“La vita non è un paragrafo, e la morte non è una parentesi”.
L’ho letto in mezza giornata e questo dimostra che la vicenda prende e diventa difficile staccarsi dal libro.
Si tratta di un thriller psicologico classico, infatti il lettore un pochino esperto intuisce come andrà a finire abbastanza velocemente. Tuttavia la scelta di raccontare da tre punti di vista e su diversi spazi temporali, permette di non annoiarsi, anche se la trama riprende un tema ormai abusato e prevedibile perchè comune a tanti romanzi dello stesso genere: spesso il male cova e si cela dove meno ci se lo aspetta, nella quotidianità di un ambiente familiare apparentemente felice e sereno.
Tuttavia, a fronte di una trama che non eccelle per originalità, la lettura rimane comunque piacevole grazie ad una prosa molto fluida e scorrevole.
Narratori diversi e flash temporali non sono certo particolarmente originali, è originale invece, o perlomeno io ancora non avevo letto niente di simile, che questi si intreccino più volte tra loro. Di solito, se ci sono diversi narratori, il tempo del racconto è lo stesso: il personaggio A racconta il primo giorno, poi lo racconta il personaggio B. Poi si torna al racconto di A, passato al secondo giorno e ancora da B, che lo racconta dal suo punto di vista.
Oppure, il personaggio racconta la sua vita ora e prima, ricordando….
O un personaggio racconta l’oggi e uno lo ieri e i due piani temporali si incontrano, in genere verso la fine del libro, quando il personaggio che racconta il passato arriva al punto di partenza del personaggio che racconta l’oggi…
In questo libro, invece, inizialmente abbiamo un personaggio che racconta il presente e uno il passato, ma il passato “corre più veloce” e raggiunge il presente. In questo raggiungimento vengono ri-raccontate giornate che noi abbiamo già sentito narrate dal primo personaggio, ma capitoli prima! E nel frattempo sappiamo come è andata avanti la storia…
Se dovessimo rappresentarle graficamente, le tre linee narrative e le tre linee temporali non corrono parallele, non finisce l’una dove inizia l’altra, ma continuano a intrecciarsi.
Il racconto ne esce così davvero coinvolgente e dinamico.
Un’ultima considerazione: qualche tempo fa avevo letto una recensione, in realtà non ricordo bene se del libro o del film, che diceva che questa storia è la storia di come le apparenze ingannano, di come l’apparenza della felicità e della perfezione possa nascondere invece il suo opposto.
A me pare che più che di apparenza si debba parlare di illusione.
Infatti, l’anello centrale della storia, la ragazza del treno appunto, si illude di vedere la perfezione, ma è un’illusione che nasce da lei, non è un’apparenza che lei recepisce…
Cecilia Didone
DESCRIZIONE
La vita di Rachel non è di quelle che vorresti spiare.

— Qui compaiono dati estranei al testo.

(* ===== verification/Progress.v ===== *)
(** * Progress of the transfers

    On a service without faults nothing that is due stays undone: a pending
    transfer is assessed when its event is consumed, an open review is decided by
    the decision of an analyst, and an approved transfer is completed or failed
    when its event is consumed. *)

From stdpp Require Import base list gmap strings numbers sorting.
From Stdlib Require Import ZArith Lia.
From S2P Require Import OutboxRepo OutboxTheorems WalletRepo WalletTheorems Quarantine.
From S2P Require Import RiskWorker TransactionWorker ReviewCase.
From S2P Require Import Prelude GoText Money Journal TransferDomain RiskPolicy Json JsonDecode GoTime Event.
From S2P Require Import TransferEvents EventParse Database PgInstance LedgerRepo LedgerSpec LedgerCorrect LedgerTheorems.
From S2P Require Import Outbox Inbox TransferRepo TransferSpec TransferStore StoreSpec AuditWriter WorkerSpec System Ready Jsonb.

Open Scope string_scope.
Open Scope Z_scope.

Section Progress.
Context `{PgLaws} `{!JsonbLaws}.

(** ** Lemmas shared by the three handlers *)

(** The version of a stored lifecycle can be incremented. *)
Lemma op_runs d id r current op :
  wallet_inv d -> ready_inv d -> t_transfers d !! id = Some r -> represents id r current ->
  allowed (lc_status current) (op_target op) = true -> op_argument_ok op = true ->
  apply_op op current = Ok (successor op current) /\ lifecycle_wf (successor op current).
Proof.
  intros Hinv Hrd Hr Hrep Hal Harg. pose proof (stored_wf _ _ _ _ Hinv Hr Hrep) as Hw.
  assert (Hv : lc_version current < MaxInt64).
  { destruct (rd_level _ Hrd _ _ Hr) as (st & _ & Hlv). rewrite (rp_version _ _ _ Hrep). int64_lia. }
  split; [|by apply transition_Ok]. rewrite apply_op_spec, Hal, Harg by done. by rewrite (proj2 (Z.ltb_lt _ _) Hv).
Qed.

Lemma code_checked v : validLifecycleCode v = true -> code_check v = true.
Proof.
  unfold validLifecycleCode, code_check, maxLifecycleCodeBytes. destruct (_ || _) eqn:E; [done|].
  rewrite forallb_runes by apply code_rune_high. intros ->. pose proof (len_nonneg v). lia.
Qed.
(** *** Redelivery *)

Lemma transaction_effect_consumes now env d d' :
  transaction_effect now env d d' -> consumed TransactionWorker.consumerName env d'.
Proof.
  assert (Hrec : forall eid d1, unconsumed TransactionWorker.consumerName env eid d1 -> 
    t_inbox (recorded TransactionWorker.consumerName env eid d1) !! (TransactionWorker.consumerName, eid) =
      Some (mkInboxRow (eventType (draft env)) (eventVersion (draft env)))) by (intros; apply lookup_insert_eq).
  intros [Hc ->|eid id r current Hu _ _ _ _ ->|eid id r current Hu _ _ _ _ HP]; [done|..]; pose proof Hu as [Heid _].
  - exists eid. split; [done|]. rewrite Hrec by done. eauto.
  - exists eid. split; [done|].
    destruct HP as [entry prepared t next e _ _ _ _ _ (journal & _ & _ & HE)|next e _ _ _ (journal & _ & _ & HE)];
      destruct (event_added_frame _ _ _ HE) as (_ & _ & -> & _); cbn [t_inbox set_transfers posted set_balances set_postings set_entries];
      rewrite Hrec by done; eauto.
Qed.

Lemma risk_effect_consumes h env rq pol d d' :
  risk_effect h env rq pol d d' -> consumed RiskWorker.consumerName env d'.
Proof.
  intros [Hc ->|eid id r current ev next row e Hu _ _ _ _ _ _ _ _ _ _ HE]; [done|]. exists eid. split; [apply Hu|].
  destruct (event_added_frame _ _ _ HE) as (_ & _ & -> & _). unfold assessed. case_decide; cbn; rewrite lookup_insert_eq; eauto.
Qed.

Lemma consumed_grow name env d d' : t_inbox d ⊆ t_inbox d' -> consumed name env d -> consumed name env d'.
Proof. intros Hs (eid & He & [x Hx]). exists eid. split; [done|]. exists x. by eapply lookup_weaken. Qed.

Lemma transaction_effect_skips now env d d' :
  consumed TransactionWorker.consumerName env d -> transaction_effect now env d d' -> d' = d.
Proof.
  intros (eid & He & [x Hx]) [_ ->|eid' id r current [Hu Hn] _|eid' id r current [Hu Hn] _]; [done|congruence..].
Qed.

Lemma risk_effect_skips h env rq pol d d' :
  consumed RiskWorker.consumerName env d -> risk_effect h env rq pol d d' -> d' = d.
Proof.
  intros (eid & He & [x Hx]) [_ ->|eid' id r current ev next row e [Hu Hn] _]; [done|congruence].
Qed.

Lemma outcome_same {A} (r : Result A) d d' (P : Prop) : (P -> d' = d) -> outcome r d d' P -> d' = d.
Proof. intros HP. destruct r; cbn; [done|]. intros [?|[_ ?]]; auto. Qed.

(** *** Replay *)

Lemma key_kept w w' requester key id r :
  wallet_inv (committed w) -> run w w' -> t_transfers (committed w) !! id = Some r -> tr_requester r = requester ->
  tr_key r = key -> ~ key_free requester key (committed w').
Proof.
  intros Hinv HR Hr E1 E2 Hf. destruct (run_history _ _ _ _ Hinv HR Hr) as (r' & Hr' & Hm).
  apply rtc_moves_order in Hm as ((E3 & E4 & _) & _). apply (Hf id r' Hr'). split; congruence.
Qed.

Lemma created_lookup p d d' : created p d d' -> t_transfers d' !! pt_id p = Some (created_row p).
Proof.
  intros [_ _ _ _ (prep & now & _ & _ & HE)]. destruct (event_added_frame _ _ _ HE) as (_ & -> & _). cbn. apply lookup_insert_eq.
Qed.

Lemma Create_leaves_key t p s w t' w' :
  transfer_typed t -> wallet_inv (committed w) -> prepareTransfer t = Ok p -> Create t s w = (Ok t', w') ->
  exists id r, t_transfers (committed w') !! id = Some r /\ tr_requester r = pt_requesterID p /\
    tr_key r = idempotencyKey (pt_transfer p).
Proof.
  intros Ht Hinv Hp HR. apply Create_outcome in HR as (p' & Hp' & HR); [|done|apply Hinv].
  assert (p' = p) as -> by congruence. destruct HR as [[(id & r & Hk & _) ->]|[_ HC]].
  - apply transfer_by_key_Some in Hk as (? & ? & ?). eauto.
  - exists (pt_id p), (created_row p). split; [by eapply created_lookup|done].
Qed.

(** A decided transfer does not come back under review. *)
Lemma no_return_to_review r r' :
  rtc moves r r' -> tr_status r <> "review_required" /\ tr_status r <> "pending_risk" -> tr_status r' <> "review_required".
Proof.
  induction 1 as [r|r1 r2 r3 (_ & _ & st & st' & Hs & Hs' & Ha) _ IH]; [naive_solver|]. intros [Hn1 Hn2]. apply IH.
  rewrite Hs in Hn1, Hn2. rewrite Hs'. by destruct st, st'.
Qed.

(** *** Balances *)

Lemma posted_transfer_balances now prepared t source destination d a b :
  pe_postings prepared = transfer_postings t source destination -> source <> destination ->
  t_balances d !! a = Some b ->
  exists b', t_balances (posted now prepared d) !! a = Some b' /\
    balance_minor b' = balance_minor b +
      ((if decide (a = source) then - minorUnits (transfer_amount t) else 0) +
       (if decide (a = destination) then minorUnits (transfer_amount t) else 0)).
Proof.
  intros Hps Hne Hb. cbn. rewrite map_lookup_imap, Hb. cbn. eexists. split; [done|].
  rewrite settled_balance, Hps, transfer_account_sum by done. done.
Qed.

(** ** Properties *)

(** C1: in every state the program can reach, whatever the service did on the way:
    the balances of each currency sum to zero, every snapshot equals its postings
    and no customer is overdrawn; a completed transfer has its journal entry with
    exactly one debit of the source and one credit of the destination, and any
    other transfer refers to no entry; every transfer's state is announced by a
    stored event; a requester's key belongs to one transfer; a review case is open
    exactly while its transfer is under review, and a decided case has exactly
    one audit record, of the same decision and subject. *)
Theorem system_sound (w : World) :
  reachable w ->
  let d := committed w in
  (forall cur, balance_total cur d = 0) /\
  (forall a b, t_balances d !! a = Some b ->
     balance_minor b = ledger_sum a (bal_currency b) (t_postings d) /\ (bal_type b = "customer" -> 0 <= balance_minor b)) /\
  (forall id r, t_transfers d !! id = Some r ->
     announced d id r /\ (tr_status r = "completed" -> moved_once d id r) /\
     (tr_status r <> "completed" -> tr_journal r = None)) /\
  (forall id1 r1 id2 r2, t_transfers d !! id1 = Some r1 -> t_transfers d !! id2 = Some r2 ->
     tr_requester r1 = tr_requester r2 -> tr_key r1 = tr_key r2 -> id1 = id2) /\
  (forall id, (open_case d id <-> under_review d id) /\ audited (t_reviews d !! id) (audit_of d id)).
Proof.
  intros Hr d. pose proof (reachable_inv _ Hr) as Hinv. fold d in Hinv. split_and!.
  - intros cur. apply inv_conserves, Hinv.
  - intros a b Hb. split; [by apply (li_snapshot _ (wi_ledger _ Hinv))|].
    destruct (li_type _ (wi_ledger _ Hinv) _ _ Hb) as [[_ ?]|E]; [done|]. rewrite E. discriminate.
  - intros id r Hid. split_and!; [by apply (wi_announced _ Hinv)|by apply (wi_moved _ Hinv)|].
    destruct (wi_row _ Hinv _ _ Hid) as [Hck _]. by eapply uncompleted_no_journal.
  - apply (wi_key _ Hinv).
  - intros id. split; [apply (wi_review _ Hinv)|apply (wi_audit _ Hinv)].
Qed.

(** C10: a stored transfer is never lost: whatever runs next, it keeps what was
    ordered (requester, key, accounts, currency, amount, time, policy), moves only
    along the permitted transitions, one version at a time, and stays as it is
    once completed, failed or declined. *)
Theorem transfer_history (w w' : World) (id : UUID) (r : TransferRow) :
  reachable w -> run w w' -> t_transfers (committed w) !! id = Some r ->
  exists r', t_transfers (committed w') !! id = Some r' /\ rtc moves r r' /\ same_order r r' /\
    tr_version r <= tr_version r' /\ (terminal (tr_status r) -> r' = r).
Proof.
  intros Hr HR Hid. destruct (run_history _ _ _ _ (reachable_inv _ Hr) HR Hid) as (r' & Hr' & Hm).
  exists r'. split; [done|]. split; [done|]. by apply rtc_moves_order.
Qed.
(* ===== verification/ConsumerTheorems.v ===== *)
(** * Consumers: properties

    The loop of Consumer.v is proved against what it needs of its handler
    ([HandlerLaws]); both workers meet it (System.v), so that a record's offset is
    committed only when the record has had its effect. *)

From stdpp Require Import base list gmap strings numbers.
From Stdlib Require Import ZArith Lia.
From S2P Require Import OutboxRepo OutboxTheorems RiskWorker TransactionWorker.
From S2P Require Import Prelude GoText Money Journal TransferDomain Json GoTime Event EnvelopeJson TransferEvents EventParse Database PgInstance.
From S2P Require Import Quarantine TransferRepo StoreSpec.
From S2P Require Import Consumer WorkerSpec System Scenario SystemTheorems.

Open Scope string_scope.
Open Scope Z_scope.

Section Loop.
Context `{PgLaws}.

(** What the loop needs of its handler: in good states every call is a step that
    leads to good states, and success means that the event is consumed. *)
Class HandlerLaws (consumer : string) (owned : string -> bool) (handle : Envelope -> World -> Result unit * World) : Prop := {
  handler_step env w r w' : handle env w = (r, w') -> app_step w w';
  handler_consumes env w w' : wallet_inv (committed w) -> handle env w = (Ok tt, w') -> consumed consumer env (committed w')
}.

(** What has become of a record whose offset may be committed: it is in
    quarantine, or it is an event of a known type, which the consumer has consumed
    when the type is one of its own. *)
Definition settled (consumer : string) (owned : string -> bool) (record : KafkaRecord) (d : DB) : Prop :=
  (exists reasonCode, quarantined (poison consumer reasonCode record) d) \/
  exists env, ParseEnvelope (slice_bytes (kr_Value record)) = Ok env /\ knownEventType (eventType (draft env)) = true /\
    (owned (eventType (draft env)) = true -> consumed consumer env d).

Lemma settled_kept consumer owned record d d' : records_kept d d' -> settled consumer owned record d -> settled consumer owned record d'.
Proof.
  intros [Hi Hq] [(reason & [x Hx])|(env & Hp & Hk & Hc)]; [left|right].
  - exists reason, x. by eapply lookup_weaken.
  - exists env. split_and!; [done..|]. intros Ho. by eapply consumed_grow, Hc.
Qed.

Section Handler.
Context (consumer : string) (unsupported : leaf) (owned : string -> bool) (handle : Envelope -> World -> Result unit * World).
Context `{!HandlerLaws consumer owned handle} (s : Service).

Let store (record : PoisonRecord) (w : World) : Result unit * World := quarantine_Store record s w.

Lemma consumer_step_kept w w' : wallet_inv (committed w) -> app_step w w' ->
  wallet_inv (committed w') /\ records_kept (committed w) (committed w').
Proof.
  intros Hinv HS. pose proof (app_step_effect _ _ Hinv HS) as HE.
  split; [by eapply app_effect_inv|by apply app_effect_records].
Qed.

Lemma handleRecord_spec value w r w' :
  wallet_inv (committed w) -> handleRecord unsupported owned handle value w = (r, w') ->
  (w' = w \/ app_step w w') /\
  forall p, r = Ok p -> exists env, ParseEnvelope value = Ok env /\ knownEventType (eventType (draft env)) = true /\
    (owned (eventType (draft env)) = true -> consumed consumer env (committed w')).
Proof.
  intros Hinv. unfold handleRecord. destruct (ParseEnvelope value) as [env|e] eqn:Ep; [|intros [= <- <-]; split; [by left|done]].
  destruct (knownEventType _) eqn:Ek; cbn [negb]; [|intros [= <- <-]; split; [by left|done]].
  destruct (owned _) eqn:Eo; cbn [negb].
  - destruct (handle env w) as [[[]|e] w1] eqn:EH; intros [= <- <-].
    + split; [right; by eapply handler_step|]. intros p _. exists env. split_and!; [done..|]. intros _. by eapply handler_consumes.
    + split; [right; by eapply handler_step|done].
  - intros [= <- <-]. split; [by left|]. intros p _. exists env. split_and!; [done..|]. congruence.
Qed.

(** Steps of the loop are steps of the application. *)
Lemma consume_record_spec answers record c r c' :
  wallet_inv (committed (con_world c)) -> consume_record consumer unsupported owned handle store answers record c = (r, c') ->
  rtc app_step (con_world c) (con_world c') /\
  (con_commits c' = con_commits c /\ r <> Ok tt \/
   con_commits c' = (con_commits c ++ [record])%list /\ settled consumer owned record (committed (con_world c'))).
Proof.
  intros Hinv. unfold consume_record. destruct (handleRecord _ _ _ _ _) as [[p|e] w1] eqn:EH;
    apply handleRecord_spec in EH as [HS Hr]; try done.
  - intros [= <- <-]. cbn. split; [destruct HS as [->|HS]; [done|by apply rtc_once]|]. right. split; [done|]. right. by eapply Hr.
  - assert (HR : rtc app_step (con_world c) w1) by (destruct HS as [->|HS]; [done|by apply rtc_once]).
    destruct (quarantineReason unsupported e) as [reason|]; [|intros [= <- <-]; split; [done|by left]].
    unfold store. destruct (quarantine_Store _ s w1) as [[u|e'] w2] eqn:EQ; intros [= <- <-]; cbn.
    + split; [eapply rtc_r; [exact HR|by eapply StepQuarantine]|]. right. split; [done|]. left. exists reason.
      apply quarantine_Store_outcome in EQ. by eapply quarantine_added_quarantined.
    + split; [eapply rtc_r; [exact HR|by eapply StepQuarantine]|by left].
Qed.

Lemma app_run_kept w w' : wallet_inv (committed w) -> rtc app_step w w' ->
  wallet_inv (committed w') /\ records_kept (committed w) (committed w').
Proof.
  intros Hinv HR. induction HR as [|w1 w2 w3 HS _ IH]; [done|]. destruct (consumer_step_kept _ _ Hinv HS) as [Hi Hk].
  destruct (IH Hi) as [? ?]. split; [done|]. by etrans.
Qed.

(** What a run of the loop has done. *)
Record consumed_run (c c' : Consuming) (records taken : list KafkaRecord) : Prop := {
  cr_steps : rtc app_step (con_world c) (con_world c');
  cr_commits : con_commits c' = (con_commits c ++ taken)%list;
  cr_order : taken `prefix_of` records;
  cr_settled record : record ∈ taken -> settled consumer owned record (committed (con_world c'))
}.

Lemma consumed_run_app c1 c2 c3 l1 l2 t : wallet_inv (committed (con_world c1)) ->
  consumed_run c1 c2 l1 l1 -> consumed_run c2 c3 l2 t -> consumed_run c1 c3 (l1 ++ l2) (l1 ++ t).
Proof.
  intros Hinv [S1 C1 _ T1] [S2 C2 O2 T2]. destruct (app_run_kept _ _ Hinv S1) as [Hinv2 _].
  destruct (app_run_kept _ _ Hinv2 S2) as [_ Hk]. split.
  - by etrans.
  - rewrite C2, C1. by rewrite (assoc_L (++)%list).
  - by apply prefix_app.
  - intros record [Hin|Hin]%elem_of_app; [|by apply T2]. eapply settled_kept; [exact Hk|by apply T1].
Qed.

Lemma consume_records_spec answers records c r c' :
  wallet_inv (committed (con_world c)) -> consume_records consumer unsupported owned handle store answers records c = (r, c') ->
  exists taken, consumed_run c c' records taken /\ (r = Ok tt -> taken = records).
Proof.
  revert c. induction records as [|record rest IH]; intros c Hinv; cbn [consume_records].
  { intros [= <- <-]. exists []. split; [|done]. split; [done|by rewrite app_nil_r|done|set_solver]. }
  destruct (consume_record _ _ _ _ _ _ _ c) as [r1 c1] eqn:E1. apply consume_record_spec in E1 as [HS HC]; [|done].
  assert (Hone : settled consumer owned record (committed (con_world c1)) -> con_commits c1 = (con_commits c ++ [record])%list ->
    consumed_run c c1 [record] [record]).
  { intros Hs Hcm. split; [done..|]. by intros x ->%list_elem_of_singleton. }
  destruct r1 as [[]|e].
  - destruct HC as [[_ ?]|[Hcm Hs]]; [done|]. intros (taken & HR & Ht)%IH; [|by eapply app_run_kept].
    exists (record :: taken). split; [|intros E; by rewrite Ht]. exact (consumed_run_app _ _ _ [record] rest taken Hinv (Hone Hs Hcm) HR).
  - intros [= <- <-]. destruct HC as [[Hcm _]|[Hcm Hs]].
    + exists []. split; [|done]. split; [done|by rewrite app_nil_r|apply prefix_nil|set_solver].
    + exists [record]. split; [|done]. destruct (Hone Hs Hcm). split; [done|done|by exists rest|done].
Qed.

Lemma consume_spec answers polls c r c' :
  wallet_inv (committed (con_world c)) -> consume consumer unsupported owned handle store answers polls c = (r, c') ->
  exists taken, consumed_run c c' (fetched polls) taken /\ (r = None \/ r = Some (Ok tt) -> taken = fetched polls).
Proof.
  assert (Hnone : forall c l, consumed_run c c l []).
  { intros c0 l. split; [done|by rewrite app_nil_r|apply prefix_nil|set_solver]. }
  revert c. induction polls as [|[|e|records] rest IH]; intros c Hinv; cbn [consume fetched].
  - intros [= <- <-]. by exists [].
  - intros [= <- <-]. by exists [].
  - intros [= <- <-]. by exists [].
  - destruct (consume_records _ _ _ _ _ _ _ c) as [r1 c1] eqn:E1. apply consume_records_spec in E1 as (t1 & HR1 & Ht1); [|done].
    destruct r1 as [[]|e].
    + rewrite Ht1 in HR1 by done. intros (t2 & HR2 & Ht2)%IH; [|eapply app_run_kept; [exact Hinv|apply HR1]].
      exists (records ++ t2)%list. split; [by eapply consumed_run_app|]. intros E. by rewrite Ht2.
    + intros [= <- <-]. exists t1. split; [|by intros [?|?]]. destruct HR1 as [S1 C1 O1 T1]. split; [done..| |done].
      by apply prefix_app_r.
Qed.

(** A record without a value cannot be put in quarantine, so the loop stops at it
    whatever the service does, without a commit or a change of the tables: at every
    delivery, since its offset is never committed. *)
Lemma null_value_blocks answers topic partition offset rest c :
  exists e c', consume consumer unsupported owned handle store answers
      (PollFetched (mkKafkaRecord topic partition offset None :: rest) :: []) c = (Some (Err e), c') /\
    committed (con_world c') = committed (con_world c) /\ con_commits c' = con_commits c.
Proof.
  assert (HE : match ParseEnvelope "" with Err e => errors_Is e ErrInvalidEnvelope | Ok _ => false end = true) by (vm_compute; reflexivity).
  destruct (ParseEnvelope "") as [|e] eqn:HP; [done|]. unfold store. cbn [consume consume_records]. unfold consume_record, handleRecord, quarantineReason.
  cbn [kr_Value slice_bytes default]. unfold id. rewrite HP, HE.
  destruct (quarantine_Store_null (poison consumer ReasonInvalidEnvelope (mkKafkaRecord topic partition offset None)) s (con_world c) eq_refl)
    as (e' & w' & -> & Hc). eauto.
Qed.

End Handler.

(** ** The two workers *)

#[export] Instance risk_laws h s : HandlerLaws RiskWorker.consumerName risk_owned (fun env w => RiskWorker.Handle (h w) env s w).
Proof.
  split.
  - intros env w r w' HR. by eapply StepAssess.
  - intros env w w' Hinv HR. apply risk_Handle_outcome in HR. destruct HR as (rq & pol & _ & _ & HE). by eapply risk_effect_consumes.
Qed.

#[export] Instance transaction_laws now s :
  HandlerLaws TransactionWorker.consumerName transaction_owned (fun env w => TransactionWorker.Handle (now w) env s w).
Proof.
  split.
  - intros env w r w' HR. by eapply StepTransact.
  - intros env w w' Hinv HR. apply transaction_Handle_outcome in HR; [|by apply inv_rows_typed|apply Hinv].
    by eapply transaction_effect_consumes.
Qed.
Definition hasRole (roles : list string) (target : string) : bool := bool_decide (target ∈ roles).

(** ** The limiter *)

Definition maxRateLimitPerMinute : Z := 600.
Definition maxTrackedPrincipals : nat := Z.to_nat 10000.
Definition principalIdleTTL : Z := 15 * 60 * Second.

Definition ErrInvalidRateLimit : leaf := errors_New "review decision rate limit: invalid configuration".

(** [x/time/rate]: a bucket from its rate, per minute here, and its burst; and
    whether it gives one token at a time. *)
Class TokenBucket := {
  Limiter : Type;
  NewLimiter : Z -> Z -> Limiter;
  AllowN : Time -> Limiter -> bool * Limiter
}.

Section RateLimit.
Context `{TokenBucket}.

Record rateLimitEntry := mkEntry {
  limiter : Limiter;
  lastSeen : Time
}.

Record PrincipalRateLimiter := mkRateLimiter {
  rate : Z;
  burst : Z;
  entries : gmap string rateLimitEntry;
  nextGC : Time
}.

Definition NewPrincipalRateLimiter (perMinute : Z) : Result PrincipalRateLimiter :=
  if (perMinute <? 1) || (maxRateLimitPerMinute <? perMinute) then Err [ErrInvalidRateLimit]
  else Ok (mkRateLimiter perMinute (if perMinute =? 1 then 1 else 2) ∅ zeroTime).
(** The handler the mux finds, run: what it sends, and what is behind it. *)
Definition dispatch (routes : option HttpHandler) (q : ApiRequest) (x : Surroundings) (found : Found) (st : ServerState)
    : list Sent * PrincipalRateLimiter * World :=
  match found with
  | FoundRoute RouteHealth _ => (health, srv_limiter st, srv_world st)
  | FoundRoute RouteMetrics _ => (exposition (srv_requests st), srv_limiter st, srv_world st)
  | FoundRoute RouteReview matches =>
      match routes with
      | Some h =>
          let '(response, l, w) := ServeHTTP_response h (map_order x) (seen_at x) (decided_at x)
            (mkHttpRequest (req_authorization q) (path_value matches "transferID") (req_body q)) (service x)
            (srv_limiter st) (srv_world st) in
          (response_sent response, l, w)
      | None => ([], srv_limiter st, srv_world st)
      end
  | FoundRedirect => (redirected (req_method q) (req_path q), srv_limiter st, srv_world st)
  | FoundMethodNotAllowed => ([SentHeader 405; SentBody ("Method Not Allowed" ++ newline)], srv_limiter st, srv_world st)
  | FoundNotFound => ([SentHeader 404; SentBody ("404 page not found" ++ newline)], srv_limiter st, srv_world st)
  | FoundBadRequest => ([SentHeader 400], srv_limiter st, srv_world st)
  end.

(** [requestLogger]: the line it writes. *)
Definition requestLogger (method pattern : string) (log : list (string * string)) : list (string * string) :=
  (log ++ [(method, route_label pattern)])%list.

(** [handlerWithRegistry]: the handler of the server, one request. *)
Definition handlerWithRegistry (routes : option HttpHandler) (q : ApiRequest) (x : Surroundings) (st : ServerState)
    : list Sent * ServerState :=
  let '(found, pattern) := find_handler (server_mux routes) (req_method q) (req_path q) in
  let '(calls, l, w) := dispatch routes q x found st in
  (ResponseWriter (responded calls),
   mkServerState (instrument (req_method q) pattern calls (srv_requests st))
     (requestLogger (req_method q) pattern (srv_log st)) l w).
(** C40: a configuration that loads is fit to run.  For every environment: the risk
    worker's policies are non-empty and well formed, an observer with an accepted
    window is configured exactly when one of them counts velocity, and the worker
    starts exactly when a database and brokers are named and the policy versions
    are distinct, its handler then finding each policy by its version; the
    transaction worker starts exactly when a database and brokers are named; the
    publisher when also its topic is one Kafka accepts, its brokers being the
    ones given and its loop's settings within bounds; and the API always gets its
    limiter and its authenticator once the token issuer is discovered, or serves
    no routes because no issuer is configured. *)
Theorem loaded_configuration_starts `{TokenBucket} (env : Env) :
  (forall c observe clock, risk_ConfigFromEnv env = Ok c ->
     Policies c <> [] /\ Forall policy_wf (Policies c) /\
     Enabled (config_Velocity c) = existsb RequiresVelocity (Policies c) /\
     (is_ok (risk_start c observe clock) = true <->
        risk_DatabaseURL c <> "" /\ risk_KafkaBrokers c <> [] /\ NoDup (policy_version <$> Policies c)) /\
     (forall h, risk_start c observe clock = Ok h ->
        (forall p, p ∈ Policies c -> policies h !! policy_version p = Some p) /\
        (Enabled (config_Velocity c) = true -> velocity h = observe (config_Velocity c)))) /\
  (is_ok (transaction_start (transaction_ConfigFromEnv env)) = true <->
     TrimSpace (env "DATABASE_URL") <> "" /\ splitNonempty (env "KAFKA_BROKERS") <> []) /\
  (forall c, publisher_ConfigFromEnv env = Ok c ->
     (is_ok (publisher_start c) = true <->
        publisher_DatabaseURL c <> "" /\ publisher_KafkaBrokers c <> [] /\
        validKafkaName (publisher_KafkaTopic c) maxTopicBytes = true /\ publisher_KafkaTopic c ∉ ["."; ".."]) /\
     (forall brokers config, publisher_start c = Ok (brokers, config) ->
        brokers = publisher_KafkaBrokers c /\ validatePublisherConfig config = Ok tt)) /\
  (forall c NewProvider, api_ConfigFromEnv env = Ok c ->
     if oidc_Enabled (OIDC c) then
       forall verifier, NewProvider (Issuer (OIDC c)) = Ok verifier ->
         exists l, NewPrincipalRateLimiter (reviewDecisionRateLimit c) = Ok l /\
           api_start NewProvider (Ok tt) c = Ok (Some (mkHttpHandler (verifier (Audience (OIDC c))) (RoleClaim (OIDC c)), l))
     else api_start NewProvider (Ok tt) c = Ok None).
Proof.
  split_and!; [apply risk_config_spec| |apply publisher_start_spec|apply api_start_spec].
  unfold transaction_start, transaction_ConfigFromEnv. cbn [transaction_DatabaseURL transaction_KafkaBrokers
    transaction_KafkaTopic transaction_KafkaGroupID].
  rewrite <- (worker_guards_Ok _ _ (or_default (TrimSpace (env "KAFKA_TOPIC")) defaultTopic)
    (or_default (TrimSpace (env "KAFKA_TRANSACTION_GROUP_ID")) transaction_defaultGroupID)) by by apply or_default_ne.
  by destruct (worker_guards _ _ _ _) as [[]|].
Qed.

Vive sola, non ha amici, e ogni mattina prende lo stesso treno, che la porta dalla periferia di Londra al suo grigio lavoro in città. Quel viaggio sempre uguale è il momento preferito della sua giornata. Seduta accanto al finestrino, può osservare le case e le strade che scorrono e, quando il treno si ferma puntualmente a uno stop, può spiare una coppia, un uomo e una donna senza nome che ogni mattina fanno colazione in veranda. Un appuntamento cui Rachel, nella sua solitudine, si è affezionata. Li osserva, immagina le loro vite. Ma una mattina Rachel, su quella veranda, vede qualcosa che non dovrebbe vedere. E da quel momento per lei cambia tutto e la sua stessa vita diventerà legata a quella della coppia. Ma che cos’ha visto davvero Rachel?